At the same time, Rushkoff is not arguing for abandoning technology altogether. His wider body of work consistently stresses that tools are not inherently liberating or oppressive; what matters is the human context in which they are deployed. AI can augment human creativity, improve scientific research, and streamline essential services. But that potential will only be realized if society insists on human‑centered design, democratic governance, and constraints on extractive business models.
One of the dangers he highlights is the temptation to outsource not just work, but responsibility, to machines. If decisions about hiring, lending, policing, or welfare are increasingly delegated to opaque AI systems, then moral accountability becomes diffused. It becomes easier for institutions and executives to say “the algorithm decided,” even when those algorithms were trained on biased data or optimized for profit over fairness. Fear of backlash or legal exposure may be one reason some leaders prefer to hide behind the rhetoric of inevitability rather than engage in open ethical debate.
Another overlooked dimension is the fragility of the infrastructure that underpins so‑called “intelligent” systems. Large‑scale AI relies on constant connectivity, reliable grids, stable geopolitics, and just‑in‑time supply of specialized hardware. Any significant disruption—environmental, political, or economic—could undermine those foundations. Here again, Rushkoff’s point about bunkers and exit strategies becomes telling: if the people closest to the technology are planning for large‑scale instability, that should prompt wider scrutiny of the systems they are rushing to deploy.

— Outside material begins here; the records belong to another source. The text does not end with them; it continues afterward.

(* ===== verification/CacheRefinement.v ===== *)
(** A cache over a lawful next level is lawful: the refinement of flat memory by
    [GeneralCache.v], for every write policy except write-back without write-allocate. *)
From S2P Require Import Prelude Word AbstractMem ReplacementPolicy CacheConfig CacheSet LowerMemory GeneralCache CacheAddress Device CacheView.
From stdpp Require Import base gmap numbers sets list.
From Stdlib Require Import Lia.
#[local] Open Scope Z_scope.
#[local] Coercion Z.of_nat : nat >-> Z.

(** * The transaction with the next level *)

Section transaction.
Context {M : Type} `{DeviceLaws M}.
Implicit Types (t : LowerMemoryTransaction) (m : M) (h : heap).

(** not yet accepted; or accepted and in flight; or answered.  The request in flight in the
  next level may be that of another client. *)
Definition tx_ok t m h : Prop :=
  match t with
  | Sending r => live r h ∧ ¬ d_owns m (Req.id r) ∧ accepts m r
  | Waiting r =>
      d_cur m = Some r ∨
      (¬ d_owns m (Req.id r) ∧ (Req.id r < next_id h)%nat ∧
       answers r (d_view m) (Heap.get h (Req.id r)))
  end.
(** the contents of the next level once it has accepted the request *)
Definition tx_low t m : view :=
  match t with Sending r => view_apply r (d_view m) | Waiting _ => d_view m end.
(** cycles the transaction may take, before and after the next level's own cycle *)
Definition tx_cost t m : nat :=
  match t with
  | Sending _ => d_busy m + d_bound m + 3
  | Waiting _ => match d_cur m with Some _ => d_busy m + 2 | None => 1 end
  end.
Definition tx_after t m : nat :=
  match t with
  | Sending _ => if decide (d_busy m = 0)%nat then 2 * d_bound m + 3 else d_busy m + d_bound m + 2
  | Waiting _ => match d_cur m with Some _ => d_busy m + 1 | None => 1 end
  end.
Definition tx_bound m : nat := 2 * d_bound m + 3.
Lemma set_way_clean c i s c' : Cache.set_way c i s = Ret c' →
  c' = Cache.with_set (<[i:=s]> (set c)) c ∧
  ((∀ x s, set c !! x = Some s → clean s) → clean s → ∀ x s, set c' !! x = Some s → clean s).
Proof.
  unfold Cache.set_way. intros E. exec_inv. split; [done|]. intros Hc Hs x s0 Hx. cbn in Hx.
  apply list_lookup_insert_Some in Hx as [(_ & <- & _)|[_ ?]]; [done | by eapply Hc].
Qed.

Lemma count_store_set miss c : set (Cache.count_store miss c) = set c.
Proof. unfold Cache.count_store. by destruct (prefetch_in_flight c). Qed.
Lemma count_load_set miss c : set (Cache.count_load miss c) = set c.
Proof. unfold Cache.count_load. by destruct (prefetch_in_flight c). Qed.

Lemma lookup_hit_effect c r i w o h c' h' : Cache.lookup_hit c r i w o h = Ret (c', h') →
  looks r h c' h' ∧
  (Req.is_store r = false → (∀ x s, set c !! x = Some s → clean s) → read_only c').
Proof.
  unfold Cache.lookup_hit. intros E. apply bind_inv in E as (s & Es & E). apply index_inv in Es.
  apply bind_inv in E as ([d s1] & Er & E). destruct r as [x|x].
  - apply bind_inv in E as (d1 & _ & E). apply bind_inv in E as (h1 & Eh & E).
    apply bind_inv in E as (c1 & Ec & [= <- <-]).
    unfold LoadReq.complete_from_slice in Eh. exec_inv. split; [split; [by apply touches_set | owned]|].
    intros _ Hc. apply set_way_clean in Ec as [-> Hset]. constructor; [|done..]. intros y s2. cbn.
    rewrite count_load_set. apply Hset; [done|]. intros w1. unfold is_dirty.
    rewrite (read_block_clean _ _ _ _ Er). by apply (Hc i).
  - split; [|done]. apply bind_inv in E as (b & _ & E).
    destruct (Policy.is_write_through _).
    + apply bind_inv in E as (s2 & _ & E). apply bind_inv in E as (c1 & _ & E).
      pose proof (touches_store (λ id, id = Req.id (Store x)) (Req.get_addr (Store x)) (StoreReq.data x) h) as [Ht Hid].
      destruct (Req.store _ _ h) as [rr h2]. injection E as <- <-. split; [exact Ht|]. owned.
    + apply bind_inv in E as (s2 & _ & E). apply bind_inv in E as (c1 & _ & [= <- <-]).
      split; [by apply touches_set | owned].
Qed.
(* ===== verification/RunnerSpec.v ===== *)
(** What the configuration checks of the runner promise: which configurations are accepted,
    which error the others get, and that a processor can be built from an accepted one. *)
From S2P Require Import Prelude Word BranchPredictor AbstractMem SimpleMem Dram ReplacementPolicy CacheConfig CacheSet LowerMemory GeneralCache Device CacheView CacheRefinement CacheDevice Hierarchy Pipe Runner.
From stdpp Require Import base numbers list strings.
From Stdlib Require Import Lia.
#[local] Open Scope Z_scope.

(** * The specification *)

(** the numbers of a level are machine words *)
Definition level_words (l : CacheLevelConfig) : Prop :=
  is_usize (cl_total_size l) ∧ is_usize (cl_block_size l) ∧ is_usize (cl_num_of_way l).
Definition level_ok (l : CacheLevelConfig) : Prop :=
  geometry_ok (cl_total_size l) (cl_block_size l) (cl_num_of_way l).
Definition power_ways (l : CacheLevelConfig) : Prop := ∃ k, 0 ≤ k ∧ cl_num_of_way l = 2 ^ k.

(** the ways suit the policy *)
Definition ways_ok (c : SimulationConfig) : Prop :=
  replacement_policy c = ReplacementPolicyKind.Plru → Forall (power_ways ∘ snd) (Sim.levels c).

(** the configuration a level stands for *)
Definition built (c : SimulationConfig) (nl : string * CacheLevelConfig) (cfg : GeneralCacheConfig)
    : Prop :=
  name cfg = fst nl ∧
  Geometry.new (cl_total_size (snd nl)) (cl_block_size (snd nl)) (cl_num_of_way (snd nl)) =
    Ok (geometry cfg) ∧
  CacheConfig.miss_penalty cfg = cl_miss_penalty (snd nl) ∧
  CacheConfig.write_policy cfg = sim_write_policy c ∧
  prefetcher_kind cfg = sim_prefetcher_kind c.

(** the error names the first level that fails its check *)
Definition first_failure (c : SimulationConfig) (e : SimulationConfigError) : Prop :=
  ∃ pre level l post, Sim.levels c = pre ++ (level, l) :: post ∧
  match e with
  | PseudoLruAssociativity lv n =>
      lv = level ∧ n = cl_num_of_way l ∧ replacement_policy c = ReplacementPolicyKind.Plru ∧
      ¬ power_ways l ∧ Forall (power_ways ∘ snd) pre
  | CacheError lv g =>
      lv = level ∧ ways_ok c ∧ ¬ level_ok l ∧ Forall (level_ok ∘ snd) pre ∧
      Geometry.new (cl_total_size l) (cl_block_size l) (cl_num_of_way l) = Err g
  end.

(** * The checks *)

Section checks.
Lemma check_ways_spec ls :
  match Sim.check_ways ls with
  | Ok _ => Forall (power_ways ∘ snd) ls
  | Err (PseudoLruAssociativity lv n) => ∃ pre l post, ls = pre ++ (lv, l) :: post ∧
      n = cl_num_of_way l ∧ ¬ power_ways l ∧ Forall (power_ways ∘ snd) pre
  | Err (CacheError _ _) => False
  end.
Proof.
  induction ls as [|[lv l] ls IH]; [by constructor|]. cbn. unfold power_ways at 1 3.
  destruct (is_power_of_two (cl_num_of_way l)) eqn:E; cbn [negb].
  - apply is_power_of_two_spec in E. destruct (Sim.check_ways ls) as [|[]]; [by constructor|done|].
    destruct IH as (pre & l' & post & -> & ? & ? & ?). exists ((lv, l) :: pre), l', post.
    split_and!; try done. by constructor.
  - exists [], l, ls. split_and!; try done. intros Hp. by rewrite (proj2 (is_power_of_two_spec _) Hp) in E.
Qed.

Lemma validate_spec c :
  match Sim.validate_replacement_policy c with
  | Ok _ => ways_ok c
  | Err e => first_failure c e ∧ ∃ lv n, e = PseudoLruAssociativity lv n
  end.
Proof.
  unfold Sim.validate_replacement_policy, ways_ok.
  destruct (decide (replacement_policy c = ReplacementPolicyKind.Plru)) as [Hp|Hp].
  - rewrite bool_decide_true by done. cbn [negb]. pose proof (check_ways_spec (Sim.levels c)) as Hc.
    destruct (Sim.check_ways (Sim.levels c)) as [|[lv g|lv n]]; [done..|].
    destruct Hc as (pre & l & post & Hl & Hn & Hw & Hf). split; [|by exists lv, n].
    exists pre, lv, l, post. by split_and!.
  - rewrite bool_decide_false by done. cbn [negb]. by intros ?.
Qed.

Lemma level_spec c lv l : level_words l →
  match Sim.level_config c lv l with
  | Ok cfg => built c (lv, l) cfg ∧ level_ok l
  | Err e => ∃ g, e = CacheError lv g ∧ ¬ level_ok l ∧
      Geometry.new (cl_total_size l) (cl_block_size l) (cl_num_of_way l) = Err g
  end.
Proof.
  intros ([Ht _] & [Hb _] & [Hw _]). unfold Sim.level_config, Level.into_general_cache_config, Config.new.
  destruct (Geometry.new (cl_total_size l) (cl_block_size l) (cl_num_of_way l)) as [g|e] eqn:E; cbn.
  - split; [by split_and!|]. by eapply geometry_new_ok.
  - exists e. split_and!; try done. intros Hok. apply geometry_ok_new in Hok as [g Hg]. unfold level_ok in *. congruence.
Qed.
End checks.

(** C19: The configuration check is exact and its errors are precise: on machine words a
    configuration is accepted if and only if every level's geometry is valid and, under
    pseudo-LRU, every associativity is a power of two; the accepted levels carry the sizes,
    policies and penalties asked for; and an error is that of the first level that fails,
    associativities before geometries. *)
Theorem cache_configs_exact (c : SimulationConfig) :
  Forall (level_words ∘ snd) (Sim.levels c) →
  ((∃ cfgs, Sim.cache_configs c = Ok cfgs) ↔ ways_ok c ∧ Forall (level_ok ∘ snd) (Sim.levels c)) ∧
  (∀ i d l, Sim.cache_configs c = Ok (i, d, l) → Forall2 (built c) (Sim.levels c) [i; d; l]) ∧
  (∀ e, Sim.cache_configs c = Err e → first_failure c e).
Proof.
  unfold Sim.levels. intros Hw. inversion_clear Hw as [|? ? Hwi Hw1].
  inversion_clear Hw1 as [|? ? Hwd Hw2]. inversion_clear Hw2 as [|? ? Hwl _]. cbn in Hwi, Hwd, Hwl.
  unfold Sim.cache_configs. pose proof (validate_spec c) as Hv.
  destruct (Sim.validate_replacement_policy c) as [[]|e]; cbn [result_bind].
  2: { destruct Hv as [Hf (lv & n & ->)]. split_and!; [|done|by intros ? [= <-]]. split; [by intros [? ?]|].
       intros [Hways _]. destruct Hf as (pre & level & l & post & Hl & _ & _ & Hp & Hn & _).
       specialize (Hways Hp). rewrite Hl, Forall_app, Forall_cons in Hways. by destruct Hways as (_ & ? & _). }
  pose proof (level_spec c "L1-I$" (l1i c) Hwi) as Hi. destruct (Sim.level_config c "L1-I$" (l1i c)) as [i|e]; cbn.
  2: { destruct Hi as (g & -> & Hn & Hg). split_and!; [|done|].
       - split; [by intros [? ?]|]. intros [_ Hf]. by inversion_clear Hf.
       - intros ? [= <-]. exists [], "L1-I$"%string, (l1i c), [("L1-D$"%string, l1d c); ("L2$"%string, l2 c)].
         by split_and!. }
  destruct Hi as [Hbi Hi].
  pose proof (level_spec c "L1-D$" (l1d c) Hwd) as Hd. destruct (Sim.level_config c "L1-D$" (l1d c)) as [d|e]; cbn.
  2: { destruct Hd as (g & -> & Hn & Hg). split_and!; [|done|].
       - split; [by intros [? ?]|]. intros [_ Hf]. inversion_clear Hf as [|? ? _ Hf']. by inversion_clear Hf'.
       - intros ? [= <-]. exists [("L1-I$"%string, l1i c)], "L1-D$"%string, (l1d c), [("L2$"%string, l2 c)].
         split_and!; try done. by rewrite Forall_cons. }
  destruct Hd as [Hbd Hd].
  pose proof (level_spec c "L2$" (l2 c) Hwl) as Hl. destruct (Sim.level_config c "L2$" (l2 c)) as [l|e]; cbn.
  2: { destruct Hl as (g & -> & Hn & Hg). split_and!; [|done|].
       - split; [by intros [? ?]|]. intros [_ Hf]. inversion_clear Hf as [|? ? _ Hf'].
         inversion_clear Hf' as [|? ? _ Hf'']. by inversion_clear Hf''.
       - intros ? [= <-]. exists [("L1-I$"%string, l1i c); ("L1-D$"%string, l1d c)], "L2$"%string, (l2 c), [].
         split_and!; try done. by rewrite !Forall_cons. }
  destruct Hl as [Hbl Hl]. split_and!; [|intros ? ? ? [= <- <- <-]; by rewrite !Forall2_cons | done].
  split; [|eauto]. intros _. split; [done|]. by rewrite !Forall_cons.
Qed.

Lemma cache_configs_exact_witness :
  ¬ (∃ cfgs, Sim.cache_configs {| l1i := Level.new 2048 32 4 2; l1d := Level.new 384 32 3 2;
       l2 := Level.new 16384 64 4 10; replacement_policy := ReplacementPolicyKind.Plru;
       sim_write_policy := Policy.default; sim_prefetcher_kind := Null;
       backing_memory := BackingMemoryKind.SimpleMem;
       sim_branch_predictor := BranchPredictorKind.Dummy |} = Ok cfgs).
Proof.
  match goal with |- context [Sim.cache_configs ?x] => set (c := x) end.
  destruct (cache_configs_exact c) as ((H & _) & _ & _).
  - repeat constructor; cbn; lia.
  - intros Hc. destruct (H Hc) as [Hw _]. specialize (Hw eq_refl).
    inversion_clear Hw as [|? ? _ Hw']. inversion_clear Hw' as [|? ? Hd _].
    pose proof (proj2 (is_power_of_two_spec _) Hd) as Hd'. discriminate Hd'.
Defined.

(** * Building the processor *)

Section build.
Context {RP : Type} `{ReplacementPolicy RP}.

Lemma new_sets_Ret n ways bs : (∃ r : RP, rp_new ways = Ret r) →
  ∃ l : list (GeneralCacheSetUnit RP), Cache.new_sets n ways bs = Ret l.
Proof.
  intros [r Hr]. induction n as [|n [l IH]]; [by exists []|]. cbn. unfold CacheSet.new.
  rewrite Hr, bind_Ret. cbn. rewrite IH. by eexists.
Qed.

Lemma cache_new_Ret cfg : (∃ r : RP, rp_new (Z.to_nat (num_of_way (geometry cfg))) = Ret r) →
  ∃ c : GeneralCache RP, Cache.new cfg = Ret c.
Proof.
  intros Hr. unfold Cache.new.
  destruct (new_sets_Ret (Z.to_nat (num_sets (geometry cfg))) _
    (Z.to_nat (CacheConfig.block_size (geometry cfg))) Hr) as [l ->]. by eexists.
Qed.

(** a processor whose policy accepts the associativity of every level *)
Lemma new_with_predictor_Ret {P} entry_pc i d l (bp : P) :
  Forall (λ cfg, ∃ r : RP, rp_new (Z.to_nat (num_of_way (geometry cfg))) = Ret r) [i; d; l] →
  ∃ p : PipelineProcessor RP P, Cpu.new_with_predictor entry_pc i d l bp = Ret p.
Proof.
  rewrite !Forall_cons. intros (Hi & Hd & Hl & _). unfold Cpu.new_with_predictor.
  destruct (cache_new_Ret l Hl) as [cl ->]. rewrite bind_Ret.
  destruct (cache_new_Ret i Hi) as [ci ->]. rewrite bind_Ret.
  destruct (cache_new_Ret d Hd) as [cd ->]. by eexists.
Qed.
End build.

(** what the policy of a configuration needs to build a processor *)
Definition builds {P : Type} (random_range : list nat → nat → nat)
    (c : SimulationConfig) (entry_pc : Z) (i d l : GeneralCacheConfig) (bp : P) : Prop :=
  match replacement_policy c with
  | ReplacementPolicyKind.Fifo =>
      ∃ p : PipelineProcessor Fifo.FifoRP P, Cpu.new_with_predictor entry_pc i d l bp = Ret p
  | ReplacementPolicyKind.Random =>
      let _ := RandomRP_ReplacementPolicy random_range in
      ∃ p : PipelineProcessor Random.RandomRP P, Cpu.new_with_predictor entry_pc i d l bp = Ret p
  | ReplacementPolicyKind.Plru =>
      ∃ p : PipelineProcessor PseudoLru.PseudoLruRP P, Cpu.new_with_predictor entry_pc i d l bp = Ret p
  end.

(** a level that the theorems on cache hierarchies cover *)
Definition covered (random_range : list nat → nat → nat)
    (random_range_bound : ∀ g n, (0 < n)%nat → (random_range g n < n)%nat)
    (c : SimulationConfig) (cfg : GeneralCacheConfig) : Prop :=
  match replacement_policy c with
  | ReplacementPolicyKind.Fifo => configured Fifo.FifoRP cfg
  | ReplacementPolicyKind.Random =>
      configured Random.RandomRP (H0 := Random_laws random_range random_range_bound) cfg
  | ReplacementPolicyKind.Plru => configured PseudoLru.PseudoLruRP cfg
  end.

Lemma cache_configs_built c i d l : Forall (level_words ∘ snd) (Sim.levels c) →
  Sim.cache_configs c = Ok (i, d, l) →
  ways_ok c ∧ Forall2 (λ nl cfg, built c nl cfg ∧ level_words nl.2) (Sim.levels c) [i; d; l].
Proof.
  unfold Sim.levels. intros Hw. inversion_clear Hw as [|? ? Hwi Hw1].
  inversion_clear Hw1 as [|? ? Hwd Hw2]. inversion_clear Hw2 as [|? ? Hwl _]. cbn in Hwi, Hwd, Hwl.
  unfold Sim.cache_configs. pose proof (validate_spec c) as Hv.
  destruct (Sim.validate_replacement_policy c) as [[]|e]; cbn [result_bind]; [|done].
  pose proof (level_spec c "L1-I$" (l1i c) Hwi) as Hi.
  destruct (Sim.level_config c "L1-I$" (l1i c)) as [i'|]; cbn; [|done].
  pose proof (level_spec c "L1-D$" (l1d c) Hwd) as Hd.
  destruct (Sim.level_config c "L1-D$" (l1d c)) as [d'|]; cbn; [|done].
  pose proof (level_spec c "L2$" (l2 c) Hwl) as Hl.
  destruct (Sim.level_config c "L2$" (l2 c)) as [l'|]; cbn; [|done].
  intros [= <- <- <-]. split; [done|]. rewrite !Forall2_cons. by destruct Hi, Hd, Hl.
Qed.

Lemma built_ways c nl cfg : built c nl cfg → level_words nl.2 →
  num_of_way (geometry cfg) = cl_num_of_way nl.2 ∧ 0 < cl_num_of_way nl.2 ∧ accepted (geometry cfg).
Proof.
  intros (_ & Hg & _) ([Ht _] & [Hb _] & [Hw _]).
  pose proof (geometry_new_inv _ _ _ _ Ht Hb Hw Hg) as (_ & ? & _ & ? & _).
  split_and!; [done..|]. by exists (cl_total_size nl.2), (cl_block_size nl.2), (cl_num_of_way nl.2).
Qed.

(** what the hierarchy theorems ask of an accepted level *)
Lemma built_configured {RP} `{ReplacementLaws RP} c nl cfg : built c nl cfg → level_words nl.2 →
  sim_write_policy c ≠ WriteBackNoWriteAllocate →
  1 ≤ CacheConfig.offset_bit_width (geometry cfg) + CacheConfig.index_bit_width (geometry cfg) ≤ 31 →
  rp_ways (Z.to_nat (cl_num_of_way nl.2)) → configured RP cfg.
Proof.
  intros Hb Hw Hpol Hwid Hrp. destruct (built_ways c nl cfg Hb Hw) as (En & _ & Hacc).
  constructor; [done..| |]; [by rewrite En|]. destruct Hb as (_ & _ & _ & -> & _). done.
Qed.

(** the policy accepts the associativity of an accepted level *)
Lemma accepted_ways c i d l : Forall (level_words ∘ snd) (Sim.levels c) →
  Sim.cache_configs c = Ok (i, d, l) →
  Forall (λ cfg, accepted (geometry cfg) ∧ CacheConfig.write_policy cfg = sim_write_policy c ∧
    (0 < Z.to_nat (num_of_way (geometry cfg)))%nat ∧
    (replacement_policy c = ReplacementPolicyKind.Plru →
       is_power_of_two (Z.of_nat (Z.to_nat (num_of_way (geometry cfg)))) = true)) [i; d; l].
Proof.
  intros Hw Hc. destruct (cache_configs_built c i d l Hw Hc) as [Hways Hb].
  apply Forall_lookup. intros k cfg Hk.
  destruct (Forall2_lookup_r _ _ _ _ _ Hb Hk) as (nl & Hnl & [Hbu Hwo]).
  destruct (built_ways c nl cfg Hbu Hwo) as (-> & Hpos & Hacc).
  split_and!; [done | by destruct Hbu as (_ & _ & _ & -> & _) | lia |].
  intros Hp. specialize (Hways Hp). rewrite Forall_lookup in Hways. specialize (Hways k nl Hnl).
  rewrite Z2Nat.id by lia. by apply is_power_of_two_spec.
Qed.


(* ===== verification/PipeRefinement.v ===== *)
(** The pipeline implements the RV32IM machine: every stage preserves the invariant and
    either leaves the abstract state alone or takes a step of the machine; hence every run
    of [tick] from a fresh processor is an execution of the machine. *)
From S2P Require Import Prelude Word Format Instruction BranchPredictor Uop Execute Decode Datapath AbstractMem ReplacementPolicy CacheConfig CacheSet LowerMemory GeneralCache MemoryAccess Pipe IsaMachine PipeInvariant.
From stdpp Require Import base numbers list.
From Stdlib Require Import Lia.
#[local] Open Scope Z_scope.

Section exe_condition.
Context `{Profile} {RP P : Type}.
Implicit Type p : PipelineProcessor RP P.

Lemma exact_sources p e : exact p e → with_sources (arch p) e = e.
Proof.
  intros (op & Hop & Hd). destruct (fetched_no_sources op Hop) as (H1 & H2 & _).
  pose proof (decode_sources _ _ op e eq_refl H1 H2 Hd) as E. rewrite Hd in E. by injection E as <-.
Qed.

Lemma exact_reg p e r : exact p e → is_source e r → Asm.reg r.
Proof.
  intros (op & Hop & Hd) Hr. by eapply decoded_reg.
Qed.

Lemma with_sources_ext rs rs' e :
  (∀ r, is_source e r → Effect.reg rs r = Effect.reg rs' r) →
  with_sources rs e = with_sources rs' e.
Proof.
  intros Hr. unfold with_sources.
  assert (reread rs (rs1 e) = reread rs' (rs1 e)) as ->.
  { destruct (rs1 e) as [[r v]|] eqn:E1; [|done]. cbn. do 2 f_equal. apply Hr. exists v. by left. }
  assert (reread rs (rs2 e) = reread rs' (rs2 e)) as ->; [|done].
  destruct (rs2 e) as [[r v]|] eqn:E2; [|done]. cbn. do 2 f_equal. apply Hr. exists v. by right.
Qed.

(** the decoded micro-op for another register file that agrees on its operands *)
Lemma exact_change p p' e :
  length (arch p) = length (arch p') →
  (∀ r, is_source e r → Effect.reg (arch p') r = Effect.reg (arch p) r) →
  exact p e → exact p' e.
Proof.
  intros Hl Hr He. pose proof (exact_sources p e He) as Hs. destruct He as (op & Hop & Hd).
  exists op. split; [done|]. destruct (fetched_no_sources op Hop) as (H1 & H2 & _).
  rewrite (decode_sources _ _ op e Hl H1 H2 Hd). do 2 f_equal.
  rewrite (with_sources_ext (arch p') (arch p) e) by done. done.
Qed.

Section with_inv.
Context (E : PipelineProcessor RP P → PreDecodeMicroOp → Prop) (p : PipelineProcessor RP P).
Context (Hinv : Inv E p).

Lemma inv_arch : length (arch p) = 32%nat ∧ Forall is_u32 (arch p).
Proof using Hinv.
  split; [by apply length_arch, Hinv | by apply arch_u32; apply Hinv].
Qed.

Lemma exact_forwardable e : exact p e → forwardable p e.
Proof using Hinv.
  intros He. exists e. split; [|done].
  rewrite <- (exact_sources p e He) at 1.
  rewrite forward_sources; try apply Hinv; [by rewrite exact_sources | by right |].
  intros r Hr. by eapply exact_reg.
Qed.

Lemma decoded_forwardable op e : fetched_ok op → Decode.decode op (id_regs p) = Ret (Ok e) →
  forwardable p e.
Proof using Hinv.
  intros Hop Hd. destruct (fetched_no_sources op Hop) as (H1 & H2 & _).
  assert (Hs : with_sources (id_regs p) e = e).
  { pose proof (decode_sources _ _ op e eq_refl H1 H2 Hd) as E'. rewrite Hd in E'. by injection E' as <-. }
  assert (He : exact p (with_sources (arch p) e)).
  { exists op. split; [done|]. eapply decode_sources; [|done..]. by rewrite length_arch, (inv_len _ _ Hinv) by apply Hinv. }
  exists (with_sources (arch p) e). split; [|done].
  rewrite <- Hs at 1. apply forward_sources; try apply Hinv; [by left|].
  intros r Hr. eapply exact_reg; [exact He|]. by apply is_source_with.
Qed.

A more honest conversation about AI would admit both its promise and its risks without resorting to mythmaking. That means acknowledging that:
– Some jobs will be automated away, and not all workers will smoothly transition to “higher‑value” roles.
– Massive investment in public education, reskilling, and social safety nets will be required to prevent widening inequality.
– AI’s environmental footprint is non‑trivial and must be factored into any realistic assessment of its benefits.
– Power imbalances between giant tech companies and everyone else are likely to grow unless actively countered.
Instead of treating AI as a salvation narrative, Rushkoff’s perspective suggests treating it as infrastructure: essential, powerful, but ultimately a public concern, not just a private asset. That implies stronger regulation, more open standards, and serious debate about public or cooperative ownership of key components—models, data, and compute.
For individuals and organizations trying to navigate the AI era, this critique offers two main takeaways. First, be skeptical of sweeping promises that skip over concrete trade‑offs. When AI is described as an inevitable leap toward a better world, ask who is defining “better,” and for whom. Second, focus on agency: rather than waiting for tech elites to “deliver” a future, citizens, workers, policymakers, and smaller innovators can push for arrangements that keep human dignity, autonomy, and fairness at the center.
Rushkoff’s central claim is not that AI is doomed, but that uncritical AI utopianism mainly serves those already at the top. Their fear of living with the full consequences of their own systems leads them to pursue escape—through private fortresses, secret contingency plans, and comforting stories about progress—rather than repair. Exposing that fear is, in his view, the first step toward reclaiming the future of technology as something we shape together, instead of something done to us from above.